Below is an example of a worker implementation. This example is not intended as a complete implementation but to illustrate the previously mentioned concepts.

from prefect.workers.base import BaseWorker, BaseWorkerResult, BaseJobConfiguration, BaseVariables

class MyWorkerConfiguration(BaseJobConfiguration):
    memory: str = Field(
        default="1024Mi",
        description="Memory allocation for the execution environment."
        json_schema_extra=dict(template="{{ memory_request }}Mi")
    )
    cpu: str = Field(
        default="500m", 
        description="CPU allocation for the execution environment."
        json_schema_extra=dict(template="{{ cpu_request }}m")
    )

class MyWorkerTemplateVariables(BaseVariables):
    memory_request: int = Field(
        default=1024,
        description="Memory allocation for the execution environment."
    )
    cpu_request: int = Field(
        default=500, 
        description="CPU allocation for the execution environment."
    )

class MyWorkerResult(BaseWorkerResult):
    """Result returned by the MyWorker."""

class MyWorker(BaseWorker):
    type: str = "my-worker"
    job_configuration = MyWorkerConfiguration
    job_configuration_variables = MyWorkerTemplateVariables
    _documentation_url = "https://example.com/docs"
    _logo_url = "https://example.com/logo"
    _description = "My worker description."

    async def run(
        self, flow_run: FlowRun, configuration: BaseJobConfiguration, task_status: Optional[anyio.abc.TaskStatus] = None,
    ) -> BaseWorkerResult:
        # Create the execution environment and start execution
        job = await self._create_and_start_job(configuration)

        if task_status:
            # Use a unique ID to mark the run as started. This ID is later used to tear down infrastructure
            # if the flow run is cancelled.
            task_status.started(job.id) 

        # Monitor the execution
        job_status = await self._watch_job(job, configuration)

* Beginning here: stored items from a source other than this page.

Lemma pollLoop_throws env k : forall polled operation e fuel,
  opAfter env polled operation k = Throw e ->
  (forall j o, (j < k)%nat -> opAfter env polled operation j = Ok o ->
               done o = false) ->
  (k <= fuel)%nat ->
  pollLoop env fuel polled operation = Some (Throw e).
Proof.
  induction k as [|k IH]; intros polled operation e fuel Hk Hfirst Hfuel.
  - discriminate.
  - destruct fuel as [|fuel]; [lia|].
    assert (Hnot : done operation = false)
      by (apply (Hfirst 0%nat); [lia | reflexivity]).
    simpl. rewrite Hnot. simpl in Hk.
    destruct (getVideosOperation env polled operation) as [operation'|e'] eqn:Hget.
    + cbn [rbind] in Hk. apply IH; [exact Hk | | lia].
      intros j o Hj Ho. apply (Hfirst (S j)); [lia|].
      simpl. rewrite Hget. exact Ho.
    + cbn [rbind] in Hk. now injection Hk as ->.
Qed.
(** X7.  In a form whose selectors show items of theirs, the URL query
    string is the [q] parameter followed by three parts, each empty or one
    parameter.  The tbm parameter is left out exactly for the search type
    Web.  For a search type other than Images there is neither a tbs nor a
    cr parameter, whatever the image selectors and the region show.  For
    Images, each of the five image selectors that shows another item than
    its first gives one code of the tbs parameter and the others give
    none, so the parameter is left out exactly when all five show their
    first item, and is otherwise the codes with commas between them; the
    cr parameter is left out exactly for the region Any region. *)
Theorem tbs_counts_chosen_filters (w : Widgets) (sp : SearchParts) (q : string) :
  selectable w = true ->
  gather_parts w = Some sp ->
  exists tbm tbs cr : string,
    url_frag_of (search_type_combo w) sp q
    = "q=" +:+ percent_encode q +:+ tbm +:+ tbs +:+ cr
    /\ (tbm = EmptyString <-> search_type_combo w = "Web")
    /\ (tbm = EmptyString \/ exists code, tbm = "&tbm=" +:+ code)
    /\ (search_type_combo w <> "Images" -> tbs = EmptyString /\ cr = EmptyString)
    /\ (search_type_combo w = "Images" ->
        length (tbs_parts_of sp)
        = chosen image_size_items (image_size_combo w)
          + chosen aspect_items (aspect_combo w)
          + chosen color_items (color_combo w)
          + chosen image_type_items (image_type_combo w)
          + chosen usage_items (usage_combo w)
        /\ (tbs = EmptyString
            <-> image_size_combo w = "Any size" /\ aspect_combo w = "Any aspect ratio"
                /\ color_combo w = "Any color" /\ image_type_combo w = "Any type"
                /\ usage_combo w = "All")
        /\ (tbs = EmptyString \/ tbs = "&tbs=" +:+ glue "," (tbs_parts_of sp))
        /\ (cr = EmptyString <-> region_combo w = "Any region")
        /\ (cr = EmptyString \/ exists code, cr = "&cr=" +:+ code)).
Proof.
  intros Hsel Hg.
  destruct (tbs_length_chosen w sp Hsel Hg) as (Hlen & Hreg & Htbm).
  exists (tbm_param (search_type_combo w)),
    (if search_type_combo w =? "Images" then tbs_param sp else EmptyString),
    (if search_type_combo w =? "Images" then cr_param sp else EmptyString).
  split.
  { rewrite url_frag_of_eq, quote_plus_percent_encode.
    destruct (search_type_combo w =? "Images"); [reflexivity|].
    by rewrite !append_empty_r. }
  split.
  { unfold tbm_param. rewrite <- Htbm.
    destruct (dict_get tbm_map (search_type_combo w)); [|by split].
    rewrite append_cons. split; discriminate. }
  split.
  { unfold tbm_param. destruct (dict_get tbm_map (search_type_combo w)) as [code|];
      [right; by exists code | by left]. }
  split.
  { intros Hne. by rewrite (eqb_ne _ _ Hne). }
  intros Himg. rewrite Himg. change ("Images" =? "Images") with true. cbv iota.
  split; [exact Hlen|].
  split.
  { unfold tbs_param. split.
    - intros Hempty.
      assert (Hnil : length (tbs_parts_of sp) = 0).
      { destruct (tbs_parts_of sp); [reflexivity|].
        rewrite append_cons in Hempty. discriminate. }
      rewrite Hlen in Hnil.
      assert (H1 : chosen image_size_items (image_size_combo w) = 0) by lia.
      assert (H2 : chosen aspect_items (aspect_combo w) = 0) by lia.
      assert (H3 : chosen color_items (color_combo w) = 0) by lia.
      assert (H4 : chosen image_type_items (image_type_combo w) = 0) by lia.
      assert (H5 : chosen usage_items (usage_combo w) = 0) by lia.
      apply chosen_zero in H1, H2, H3, H4, H5. by repeat split.
    - intros (E1 & E2 & E3 & E4 & E5).
      rewrite E1, E2, E3, E4, E5 in Hlen. simpl in Hlen.
      destruct (tbs_parts_of sp); [reflexivity | discriminate]. }
  split.
  { unfold tbs_param. destruct (tbs_parts_of sp) as [|x l] eqn:E; [by left|].
    right. by rewrite join_glue. }
  split.
  { unfold cr_param. rewrite <- Hreg.
    destruct (dict_get region_map (region sp)); [|by split].
    rewrite append_cons. split; discriminate. }
  unfold cr_param. destruct (dict_get region_map (region sp)) as [code|];
    [right; by exists code | by left].
Qed.

(** X6 at a video search, with and without a colour chosen. *)
Lemma other_searches_ignore_image_filters_witness :
  "Videos" <> "Images"
  /\ url_frag_of "Videos" (with_color "Specific color" "Red" default_parts) "cats"
     = url_frag_of "Videos" default_parts "cats".
Proof.
  split; [discriminate|].
  apply (other_searches_ignore_image_filters "Videos"
           (with_color "Specific color" "Red" default_parts) default_parts "cats").
  discriminate.
Defined.

(** X7 at an image search with three of the five selectors off their
    first item, and at the same form as a video search. *)
Lemma tbs_counts_chosen_filters_witness :
  selectable red_images_form = true
  /\ gather_parts red_images_form = Some red_images_parts
  /\ exists tbm tbs cr : string,
       url_frag_of "Images" red_images_parts "roses"
       = "q=" +:+ "roses" +:+ tbm +:+ tbs +:+ cr
       /\ length (tbs_parts_of red_images_parts) = 3.
Proof.
  split; [reflexivity|]. split; [reflexivity|].
  destruct (tbs_counts_chosen_filters red_images_form red_images_parts "roses"
              eq_refl eq_refl)
    as (tbm & tbs & cr & Hurl & _ & _ & _ & Himg).
  exists tbm, tbs, cr. split; [exact Hurl|].
  exact (proj1 (Himg eq_refl)).
Defined.

Example ex_image_filters_url :
  url_frag_of "Images" red_images_parts "roses"
  = "q=roses&tbm=isch&tbs=isz:l,isc:red,itp:photo&cr=countryFR"
  /\ url_frag_of "Videos" red_images_parts "roses" = "q=roses&tbm=vid".
Proof. split; reflexivity. Qed.

(** ** The form: what [gather_parts] reads, Clear and the date presets *)

Section FormExtras.
Import Py.

Lemma update_preview_eq (w : Widgets) :
  update_preview w
  = match gather_parts w with
    | Some sp => Some (update_preview_of (search_type_combo w) sp)
    | None => None
    end.
Proof. reflexivity. Qed.

(** X9.  [gather_parts] succeeds exactly when the selector of the place of
    the terms shows one of its five items, so it does in every form whose
    selectors show items of theirs; and it reads nothing from a date editor
    whose check box is unchecked, nor from the selector of the specific
    colour unless the colour filter is Specific color: two forms that show
    the same give the same record and the same preview. *)
Theorem gather_parts_reads_what_is_shown (a b : Widgets) :
  same_shown a b ->
  gather_parts a = gather_parts b
  /\ update_preview a = update_preview b
  /\ (gather_parts a <> None <-> is_item terms_items (terms_combo a) = true)
  /\ (selectable a = true -> gather_parts a <> None).
Proof.
  intros H.
  assert (Hg : gather_parts a = gather_parts b).
  { destruct H as (E1 & E2 & E3 & E4 & E5 & E6 & E7 & E8 & E9 & E10 & E11 & E12
                   & Eac & Ha & Ebc & Hb & Est & Esz & Eas & Eco & Hc & Eit & Ere & Eus).
    unfold gather_parts.
    rewrite <- E1, <- E2, <- E3, <- E4, <- E5, <- E6, <- E7, <- E8, <- E9, <- E10,
      <- E11, <- E12, <- Eac, <- Ebc, <- Est, <- Esz, <- Eas, <- Eco, <- Eit, <- Ere,
      <- Eus.
    assert (Ea : (if after_checkbox a then after_dateedit b else EmptyString)
                 = (if after_checkbox a then after_dateedit a else EmptyString)).
    { destruct (after_checkbox a); [by rewrite Ha | reflexivity]. }
    assert (Eb : (if before_checkbox a then before_dateedit b else EmptyString)
                 = (if before_checkbox a then before_dateedit a else EmptyString)).
    { destruct (before_checkbox a); [by rewrite Hb | reflexivity]. }
    assert (Ec : (if color_combo a =? "Specific color" then specific_color_combo b
                  else EmptyString)
                 = (if color_combo a =? "Specific color" then specific_color_combo a
                    else EmptyString)).
    { destruct (color_combo a =? "Specific color") eqn:E; [|reflexivity].
      apply String.eqb_eq in E. by rewrite Hc. }
    by rewrite Ea, Eb, Ec. }
  assert (Hterms : gather_parts a <> None <-> is_item terms_items (terms_combo a) = true).
  { rewrite terms_chosen. unfold gather_parts.
    destruct (dict_get terms_location_map (terms_combo a)); split; congruence. }
  split; [exact Hg|]. split.
  - rewrite !update_preview_eq, Hg.
    destruct H as (_ & _ & _ & _ & _ & _ & _ & _ & _ & _ & _ & _ & _ & _ & _ & _
                   & -> & _). reflexivity.
  - split; [exact Hterms|]. intros Hsel. apply Hterms.
    unfold selectable in Hsel. rewrite !andb_true_iff in Hsel. tauto.
Qed.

        exit_code = job_status.exit_code if job_status else -1 # Get result of execution for reporting
        return MyWorkerResult(
            status_code=exit_code,
            identifier=job.id,
        )

Most of the execution logic is omitted from the example above, but it shows that the typical order of operations in the run method is:

  1. Create the execution environment and start the flow run execution
  2. Mark the flow run as started with the passed task_status object
  3. Monitor the execution
  4. Get the execution’s final status from the infrastructure and return a BaseWorkerResult object

To see other examples of worker implementations, see the ProcessWorker and KubernetesWorker implementations.

Integrate with the Prefect CLI

You can start workers through the Prefect CLI by providing the --type option to the prefect worker start CLI command. To make your worker type available through the CLI, it must be available at import time.

If your worker is in a package, you can add an entry point to your setup file in the following format:

entry_points={
    "prefect.collections": [
        "my_package_name = my_worker_module",
    ]
},

Prefect discovers this entry point and loads your work module in the specified module. The entry point allows the worker to be available through the CLI.